Directions for this task |
Your reply should consist solely of the lines from the start of the material below through the line containing "assert (Hin : forall", reproduced exactly.

Supplied data |

Lemma sound_close front behind c n tr :
  sound {| clients := front ++ c :: behind; next_fd := n |} tr ->
  sound {| clients := front ++ behind; next_fd := n |} (tr ++ [LogInfo "TCP client disconnected"; Closed (fd c)]).
Proof.
  intros [H1 H2 H3 H4 H5 H6]. cbn [clients next_fd] in *.
  assert (Hin : forall d, d ∈ front ++ behind -> d ∈ front ++ c :: behind).
  { intros d. rewrite !elem_of_app, elem_of_cons. tauto. }
  assert (Hnot : fd c ∉ (fd <$> front ++ behind)).
  { intros (d & Heq & Hd)%list_elem_of_fmap. symmetry in Heq. revert Heq. by eapply fd_not_elsewhere. }
  constructor; cbn [clients next_fd].
  - rewrite lifecycle_app, H1. cbn [mbind option_bind].
    unfold lifecycle. cbn [foldl live mbind option_bind]. rewrite decide_True.
    2: { apply elem_of_list_to_set, (list_elem_of_fmap_2 fd), elem_of_app. right. by left. }
    do 2 f_equal. rewrite !fmap_app, !fmap_cons in *.
    rewrite !list_to_set_app_L, list_to_set_cons. apply set_eq. intros x.
    rewrite elem_of_app in Hnot. clear -Hnot. set_solver.
  - rewrite fmap_app, fmap_cons in H2. rewrite fmap_app.
    rewrite <- Permutation_middle in H2. by apply NoDup_cons in H2 as [_ ?].
  - intros d Hd. by apply H3, Hin.
  - intros d Hd. rewrite reads_app, callbacks_app, !app_nil_r. by apply H4, Hin.
  - intros f. rewrite reads_app, callbacks_app, !app_nil_r. apply H5.
  - intros f Hf. rewrite reads_app, callbacks_app, !app_nil_r. by apply H6.
Qed.

Lemma sound_open cs n tr :
  sound {| clients := cs; next_fd := n |} tr ->
  sound {| clients := cs ++ [{| fd := n; extractor := new_extractor |}]; next_fd := S n |}
    (tr ++ [Opened n; LogInfo "TCP client connected"]).
Proof.
  intros [H1 H2 H3 H4 H5 H6]. cbn [clients next_fd] in *.
  constructor; cbn [clients next_fd].
  - rewrite lifecycle_app, H1. unfold lifecycle. cbn [foldl live mbind option_bind].
    rewrite decide_True by done. cbn [mbind option_bind]. do 2 f_equal.
    rewrite fmap_app, list_to_set_app_L. cbn [fmap list_fmap fd list_to_set]. clear. set_solver.
  - rewrite fmap_app. apply NoDup_app. split; [done|]. split; [|apply NoDup_singleton].
    intros f (c & -> & Hc)%list_elem_of_fmap Hn%list_elem_of_singleton. apply H3 in Hc. cbn in Hn. lia.
  - intros c [Hc|Hc]%elem_of_app; [apply H3 in Hc; lia|]. apply list_elem_of_singleton in Hc as ->. cbn. lia.
  - intros c [Hc|Hc]%elem_of_app; rewrite reads_app, callbacks_app, !app_nil_r; [by apply H4|].
    apply list_elem_of_singleton in Hc as ->. cbn [fd extractor]. destruct (H6 n) as [-> ->]; [lia|done].
  - intros f. rewrite reads_app, callbacks_app, !app_nil_r. apply H5.
  - intros f Hf. rewrite reads_app, callbacks_app, !app_nil_r. apply H6. lia.
Qed.

(** A descriptor that is closed because [setNonBlocking] failed. *)
Lemma sound_refused cs n tr :
  sound {| clients := cs; next_fd := n |} tr ->
  sound {| clients := cs; next_fd := S n |} (tr ++ [Opened n; Closed n]).
Proof.
  intros [H1 H2 H3 H4 H5 H6]. cbn [clients next_fd] in *.
  constructor; cbn [clients next_fd]; try done.
  - rewrite lifecycle_app, H1. unfold lifecycle. cbn [foldl live mbind option_bind].
    rewrite decide_True by done. cbn [mbind option_bind]. rewrite decide_True by (clear; set_solver).
    do 2 f_equal. assert (Hn : n ∉ (fd <$> cs)).
    { intros (c & -> & Hc)%list_elem_of_fmap. apply H3 in Hc. lia. }
    clear -Hn. apply set_eq. intros x. rewrite elem_of_difference, elem_of_union, elem_of_singleton.
    split; [tauto|]. intros Hx. split; [by right|]. intros ->. by apply elem_of_list_to_set in Hx.
  - intros c Hc. apply H3 in Hc. lia.
  - intros c Hc. rewrite reads_app, callbacks_app, !app_nil_r. by apply H4.
  - intros f. rewrite reads_app, callbacks_app, !app_nil_r. apply H5.
  - intros f Hf. rewrite reads_app, callbacks_app, !app_nil_r. apply H6. lia.
Qed.

(** Serving one client among the others. *)
Lemma sound_poll_client front behind n tr r ev c tr' o :
  sound {| clients := front ++ c :: behind; next_fd := n |} tr ->
  poll_client r ev c = Some (tr', o) ->
  sound {| clients := front ++ option_list o ++ behind; next_fd := n |} (tr ++ tr').
Proof.
  intros Hs Hp%poll_client_served. destruct o as [c'|]; cbn [option_list app].
  - by eapply sound_served.
  - destruct Hp as (tr1 & c' & -> & Hd). rewrite (app_assoc tr). apply sound_close. by eapply sound_served.
Qed.

Lemma sound_serve front behind n tr r tr' cs :
  sound {| clients := front ++ behind; next_fd := n |} tr -> serve r front = Some (tr', cs) ->
  sound {| clients := cs ++ behind; next_fd := n |} (tr ++ tr').
Proof.
  revert behind tr tr' cs. induction front as [|c front IH] using rev_ind; intros behind tr tr' cs Hs.
  { intros [= <- <-]. by rewrite app_nil_r. }
  rewrite serve_app. cbn [serve mbind option_bind].
  destruct (poll_client r _ c) as [[tr1 o]|] eqn:Hp; cbn [mbind option_bind]; [|done].
  destruct (serve r front) as [[tr2 front']|] eqn:Hf; cbn [mbind option_bind]; [|done].
  intros [= <- <-]. rewrite !app_nil_r, (app_assoc tr).
  rewrite <- app_assoc in Hs. cbn [app] in Hs. rewrite <- (app_assoc front').
  eapply IH; [|done]. by eapply sound_poll_client.
Qed.

Lemma sound_accept_clients s tr script tr' s' e :
  sound s tr -> accept_clients s script = Some (tr', s', e) -> sound s' (tr ++ tr').
Proof.
  revert s tr tr' s' e. induction script as [|x script IH]; intros [cs n] tr tr' s' e Hs; cbn [accept_clients]; [done|].
  destruct x as [[u|ex]|[]].
  - destruct (accept_clients _ script) as [[[tr1 s1] e1]|] eqn:Ha; cbn [mbind option_bind]; [|done].
    intros [= <- <- <-]. cbn [next_fd clients] in *.
    change (Opened n :: LogInfo "TCP client connected" :: tr1) with
      ([Opened n; LogInfo "TCP client connected"] ++ tr1).
    rewrite app_assoc. eapply IH; [|done]. by apply sound_open.
  - intros [= <- <- <-]. by apply sound_refused.
  - by apply IH.
  - intros [= <- <- <-]. by rewrite app_nil_r.
  - intros [= <- <- <-]. by apply quiet_trace.
Qed.


Lemma sound_tcp_turn s tr p tr' s' e :
  sound s tr -> tcp_turn s p = Some (tr', s', e) -> sound s' (tr ++ tr').
Proof.
  intros Hs. unfold tcp_turn. destruct p as [[]| |r];
    try (intros [= <- <- <-]; by rewrite app_nil_r).
  destruct s as [cs n]. cbn [clients next_fd].
  replace (poll_clients r (fd <$> cs) (length cs) cs) with (poll_clients r (fd <$> cs) (length cs) (cs ++ []))
    by by rewrite app_nil_r.
  rewrite poll_clients_spec by done.
  destruct (serve r cs) as [[tr1 cs']|] eqn:Hsv; cbn [mbind option_bind]; [|done].
  rewrite app_nil_r.
  assert (H1 : sound {| clients := cs'; next_fd := n |} (tr ++ tr1)).
  { replace cs' with (cs' ++ []) by apply app_nil_r. eapply sound_serve; [|done]. by rewrite app_nil_r. }
  destruct (listener_pollin r); [|by intros [= <- <- <-]].
  destruct (accept_clients _ _) as [[[tr2 s2] e2]|] eqn:Ha; cbn [mbind option_bind]; [|done].
  intros [= <- <- <-]. rewrite app_assoc. by eapply sound_accept_clients.
Qed.

(** The destructor of the vector. *)
Lemma lifecycle_close_all (cs : list TcpClient) n :
  NoDup (fd <$> cs) -> lifecycle (list_to_set (fd <$> cs)) n (Closed ∘ fd <$> cs) = Some (∅, n).
Proof.
  induction cs as [|c cs IH]; [done|]. rewrite !fmap_cons. intros [Hnot Hnd]%NoDup_cons.
  rewrite lifecycle_cons. cbn [live mbind option_bind list_to_set compose].
  rewrite decide_True by (clear; set_solver). cbn [mbind option_bind].
  replace (({[fd c]} ∪ list_to_set (fd <$> cs)) ∖ {[fd c]}) with (list_to_set (fd <$> cs) : gset nat); [by apply IH|].
  clear -Hnot. apply set_eq. intros x. rewrite elem_of_difference, elem_of_union, elem_of_singleton.
  split; [|tauto]. intros Hx. split; [by right|]. intros ->. by apply elem_of_list_to_set in Hx.
Qed.

Lemma quiet_close_all (cs : list TcpClient) f :
  reads f (Closed ∘ fd <$> cs) = [] /\ callbacks f (Closed ∘ fd <$> cs) = [].
Proof. induction cs; [done|]. by cbn. Qed.

Lemma sound_tcp_loop s tr polls tr' e :
  sound s tr -> tcp_loop s polls = Some (tr', e) ->
  (exists n, lifecycle ∅ 0 (tr ++ tr') = Some (∅, n)) /\
  (forall f, exists ex, feed_all new_extractor (reads f (tr ++ tr')) = Some (callbacks f (tr ++ tr'), ex)).
Proof.
  revert s tr tr' e. induction polls as [|p polls IH]; intros s tr tr' e Hs; cbn [tcp_loop].
  - intros [= <- <-]. destruct Hs as [H1 H2 H3 H4 H5 H6]. split.
    + exists (next_fd s). rewrite lifecycle_app, H1. cbn [mbind option_bind]. by rewrite lifecycle_close_all.
    + intros f. destruct (quiet_close_all (clients s) f) as [Hr Hc].
      rewrite !reads_app, !callbacks_app, Hr, Hc, !app_nil_r. apply H5.
  - destruct (tcp_turn s p) as [[[tr1 s1] e1]|] eqn:Ht; cbn [mbind option_bind]; [|done].
    apply (sound_tcp_turn _ tr) in Ht; [|done]. destruct e1 as [e1|].
    + intros [= <- <-]. destruct Ht as [H1 H2 H3 H4 H5 H6]. split.
      * exists (next_fd s1). rewrite app_assoc, lifecycle_app, H1. cbn [mbind option_bind].
        by rewrite lifecycle_close_all.
      * intros f. destruct (quiet_close_all (clients s1) f) as [Hr Hc].
        rewrite app_assoc, reads_app, callbacks_app, Hr, Hc, !app_nil_r. apply H5.
    + destruct (tcp_loop s1 polls) as [[tr2 e2]|] eqn:Hl; cbn [mbind option_bind]; [|done].
      intros [= <- <-]. rewrite app_assoc. by eapply IH.
Qed.

(** ** The loops end *)

(** A kernel whose scripts end: a [recv()] loop gets to the end of the stream, to [EAGAIN] or to an
    error, an [accept()] loop to a failure other than [EINTR]. What is received are bytes. *)
Definition recv_final (x : recv_result) : bool :=
  match x with Received (_ :: _) | RecvFailed EINTR => false | _ => true end.
Definition accept_final (x : accept_result) : bool :=
  match x with Accepted (Ok _) | AcceptFailed EINTR => false | _ => true end.
Definition received_ok (x : recv_result) : Prop :=
  match x with Received bs => bytes_ok bs | _ => True end.

#[export] Instance received_ok_dec x : Decision (received_ok x).
Proof. destruct x; apply _. Defined.

Definition answers (p : poll_result) : Prop :=
  match p with
  | PollReady r =>
      (forall f, Forall received_ok (recvs r f) /\ existsb recv_final (recvs r f) = true) /\
      existsb accept_final (accepts r) = true
  | _ => True
  end.

Definition holds_bytes (c : TcpClient) : Prop := bytes_ok (buffer_ (extractor c)).

Lemma drain_client_total c script :
  holds_bytes c -> Forall received_ok script -> existsb recv_final script = true ->
  exists tr c' rm, drain_client c script = Some (tr, c', rm) /\ holds_bytes c'.
Proof.
  revert c. induction script as [|x script IH]; intros c Hc Hr He; [done|].
  apply Forall_cons in Hr as [Hx Hr]. cbn [existsb] in He. cbn [drain_client].
  destruct x as [[|b bs]|[]]; cbn [recv_final orb] in He; eauto.
  destruct (feed_total _ (b :: bs) Hc Hx) as (fs & ex & -> & _ & Hok). cbn [mbind option_bind].
  destruct (IH {| fd := fd c; extractor := ex |}) as (tr & c' & rm & -> & Hc'); [done..|].
  cbn [mbind option_bind]. eauto.
Qed.

Lemma poll_client_total r ev c :
  holds_bytes c -> answers (PollReady r) ->
  exists tr o, poll_client r ev c = Some (tr, o) /\ Forall holds_bytes (option_list o).
Proof.
  intros Hc [Hr _]. unfold poll_client. destruct (negb _); [eexists _, _; split; [done|by constructor]|].
  destruct (_ || _).
  - destruct (drain_client_total c (recvs r (fd c)) Hc) as (tr & c' & rm & -> & Hc'); [apply Hr..|].
    cbn [mbind option_bind]. destruct (_ || _); eexists _, _; split; try done; by repeat constructor.
  - cbn [mbind option_bind]. destruct (_ || _); eexists _, _; split; try done; by repeat constructor.
Qed.

Lemma serve_total r cs :
  Forall holds_bytes cs -> answers (PollReady r) ->
  exists tr cs', serve r cs = Some (tr, cs') /\ Forall holds_bytes cs'.
Proof.
  intros Hcs Hr. induction Hcs as [|c cs Hc _ (tr & cs' & IH & Hcs')]; [by exists [], []|].
  cbn [serve]. rewrite IH. cbn [mbind option_bind].
  destruct (poll_client_total r (polled r (fd c)) c Hc Hr) as (tr' & o & -> & Ho).
  eexists _, _. split; [done|]. by apply Forall_app.
Qed.

Lemma accept_clients_total s script :
  Forall holds_bytes (clients s) -> existsb accept_final script = true ->
  exists tr s' e, accept_clients s script = Some (tr, s', e) /\ Forall holds_bytes (clients s').
Proof.
  revert s. induction script as [|x script IH]; intros s Hs He; [done|].
  cbn [existsb] in He. cbn [accept_clients].
  destruct x as [[[]|e]|[]]; cbn [accept_final orb] in He; eauto 10.
  edestruct IH as (tr & s' & e & -> & Hs'); [|done|cbn [mbind option_bind]; eauto].
  cbn [clients]. apply Forall_app. split; [done|]. repeat constructor.
Qed.

Lemma tcp_turn_total s p :
  Forall holds_bytes (clients s) -> answers p ->
  exists tr s' e, tcp_turn s p = Some (tr, s', e) /\ Forall holds_bytes (clients s').
Proof.
  intros Hs Hp. unfold tcp_turn. destruct p as [[]| |r]; eauto 10.
  pose proof (poll_clients_spec r (fd <$> clients s) (clients s) []) as Heq. rewrite app_nil_r in Heq.
  rewrite Heq by done. destruct (serve_total r _ Hs Hp) as (tr & cs & -> & Hcs). cbn [mbind option_bind].
  rewrite app_nil_r. destruct (listener_pollin r); [|eauto 10].
  destruct (accept_clients_total {| clients := cs; next_fd := next_fd s |} (accepts r)) as (tr' & s' & e & -> & Hs');
    [done|apply Hp|]. cbn [mbind option_bind]. eauto 10.
Qed.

Expected output |
Lemma sound_close front behind c n tr :
  sound {| clients := front ++ c :: behind; next_fd := n |} tr ->
  sound {| clients := front ++ behind; next_fd := n |} (tr ++ [LogInfo "TCP client disconnected"; Closed (fd c)]).
Proof.
  intros [H1 H2 H3 H4 H5 H6]. cbn [clients next_fd] in *.
  assert (Hin : forall d, d ∈ front ++ behind -> d ∈ front ++ c :: behind).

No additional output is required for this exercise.